| ACTION ITEM |
The entire listing below must be written out word for word.

····················

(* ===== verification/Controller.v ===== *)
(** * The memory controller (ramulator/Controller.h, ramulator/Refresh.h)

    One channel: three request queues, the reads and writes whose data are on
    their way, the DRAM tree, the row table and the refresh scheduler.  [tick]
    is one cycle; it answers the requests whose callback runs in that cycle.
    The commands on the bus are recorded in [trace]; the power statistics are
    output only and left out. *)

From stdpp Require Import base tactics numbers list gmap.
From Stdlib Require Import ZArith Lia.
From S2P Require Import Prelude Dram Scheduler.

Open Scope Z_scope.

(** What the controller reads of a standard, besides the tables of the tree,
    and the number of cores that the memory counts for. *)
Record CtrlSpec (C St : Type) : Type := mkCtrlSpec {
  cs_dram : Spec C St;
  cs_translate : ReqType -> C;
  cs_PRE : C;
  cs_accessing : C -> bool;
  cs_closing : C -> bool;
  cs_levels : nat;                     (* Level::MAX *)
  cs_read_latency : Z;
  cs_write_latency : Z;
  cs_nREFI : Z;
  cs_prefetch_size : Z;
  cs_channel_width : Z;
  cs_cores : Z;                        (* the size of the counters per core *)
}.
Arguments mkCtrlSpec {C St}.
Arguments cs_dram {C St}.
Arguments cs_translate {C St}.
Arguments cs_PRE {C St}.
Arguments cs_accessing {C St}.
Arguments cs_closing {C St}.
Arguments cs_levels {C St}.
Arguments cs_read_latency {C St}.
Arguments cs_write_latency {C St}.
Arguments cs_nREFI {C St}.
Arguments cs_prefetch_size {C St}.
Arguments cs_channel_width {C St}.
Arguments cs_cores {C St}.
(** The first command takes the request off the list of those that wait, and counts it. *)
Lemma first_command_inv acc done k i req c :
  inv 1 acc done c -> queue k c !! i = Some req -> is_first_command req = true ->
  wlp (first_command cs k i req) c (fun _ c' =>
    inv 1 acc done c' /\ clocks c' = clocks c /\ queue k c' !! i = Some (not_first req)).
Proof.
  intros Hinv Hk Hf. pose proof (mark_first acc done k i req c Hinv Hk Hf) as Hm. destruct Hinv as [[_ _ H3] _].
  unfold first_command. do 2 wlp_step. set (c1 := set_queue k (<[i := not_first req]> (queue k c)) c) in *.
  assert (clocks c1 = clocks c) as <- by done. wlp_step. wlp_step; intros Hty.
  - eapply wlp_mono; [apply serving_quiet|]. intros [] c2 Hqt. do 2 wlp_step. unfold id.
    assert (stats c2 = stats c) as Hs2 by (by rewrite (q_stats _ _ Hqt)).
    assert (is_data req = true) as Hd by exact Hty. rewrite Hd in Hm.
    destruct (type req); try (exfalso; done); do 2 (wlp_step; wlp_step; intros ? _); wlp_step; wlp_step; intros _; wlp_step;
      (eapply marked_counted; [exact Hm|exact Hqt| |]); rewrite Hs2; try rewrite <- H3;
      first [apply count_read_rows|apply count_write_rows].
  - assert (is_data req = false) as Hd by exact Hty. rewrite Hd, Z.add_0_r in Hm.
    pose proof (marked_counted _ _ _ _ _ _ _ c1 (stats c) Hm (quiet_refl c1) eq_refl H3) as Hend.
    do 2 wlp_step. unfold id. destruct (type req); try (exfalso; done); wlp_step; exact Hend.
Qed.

····················

| YOUR SOLUTION |
(* ===== verification/Controller.v ===== *)
(** * The memory controller (ramulator/Controller.h, ramulator/Refresh.h)

    One channel: three request queues, the reads and writes whose data are on
    their way, the DRAM tree, the row table and the refresh scheduler.  [tick]
    is one cycle; it answers the requests whose callback runs in that cycle.
    The commands on the bus are recorded in [trace]; the power statistics are
    output only and left out. *)

From stdpp Require Import base tactics numbers list gmap.
From Stdlib Require Import ZArith Lia.
From S2P Require Import Prelude Dram Scheduler.

Open Scope Z_scope.

(** What the controller reads of a standard, besides the tables of the tree,
    and the number of cores that the memory counts for. *)
Record CtrlSpec (C St : Type) : Type := mkCtrlSpec {
  cs_dram : Spec C St;
  cs_translate : ReqType -> C;
  cs_PRE : C;
  cs_accessing : C -> bool;
  cs_closing : C -> bool;
  cs_levels : nat;                     (* Level::MAX *)
  cs_read_latency : Z;
  cs_write_latency : Z;
  cs_nREFI : Z;
  cs_prefetch_size : Z;
  cs_channel_width : Z;
  cs_cores : Z;                        (* the size of the counters per core *)
}.
Arguments mkCtrlSpec {C St}.
Arguments cs_dram {C St}.
Arguments cs_translate {C St}.
Arguments cs_PRE {C St}.
Arguments cs_accessing {C St}.
Arguments cs_closing {C St}.
Arguments cs_levels {C St}.
Arguments cs_read_latency {C St}.
Arguments cs_write_latency {C St}.
Arguments cs_nREFI {C St}.
Arguments cs_prefetch_size {C St}.
Arguments cs_channel_width {C St}.
Arguments cs_cores {C St}.
(** The first command takes the request off the list of those that wait, and counts it. *)
Lemma first_command_inv acc done k i req c :
  inv 1 acc done c -> queue k c !! i = Some req -> is_first_command req = true ->
  wlp (first_command cs k i req) c (fun _ c' =>
    inv 1 acc done c' /\ clocks c' = clocks c /\ queue k c' !! i = Some (not_first req)).
Proof.
  intros Hinv Hk Hf. pose proof (mark_first acc done k i req c Hinv Hk Hf) as Hm. destruct Hinv as [[_ _ H3] _].
  unfold first_command. do 2 wlp_step. set (c1 := set_queue k (<[i := not_first req]> (queue k c)) c) in *.
  assert (clocks c1 = clocks c) as <- by done. wlp_step. wlp_step; intros Hty.
  - eapply wlp_mono; [apply serving_quiet|]. intros [] c2 Hqt. do 2 wlp_step. unfold id.
    assert (stats c2 = stats c) as Hs2 by (by rewrite (q_stats _ _ Hqt)).
    assert (is_data req = true) as Hd by exact Hty. rewrite Hd in Hm.
    destruct (type req); try (exfalso; done); do 2 (wlp_step; wlp_step; intros ? _); wlp_step; wlp_step; intros _; wlp_step;
      (eapply marked_counted; [exact Hm|exact Hqt| |]); rewrite Hs2; try rewrite <- H3;
      first [apply count_read_rows|apply count_write_rows].
  - assert (is_data req = false) as Hd by exact Hty. rewrite Hd, Z.add_0_r in Hm.
    pose proof (marked_counted _ _ _ _ _ _ _ c1 (stats c) Hm (quiet_refl c1) eq_refl H3) as Hend.
    do 2 wlp_step. unfold id. destruct (type req); try (exfalso; done); wlp_step; exact Hend.
Qed.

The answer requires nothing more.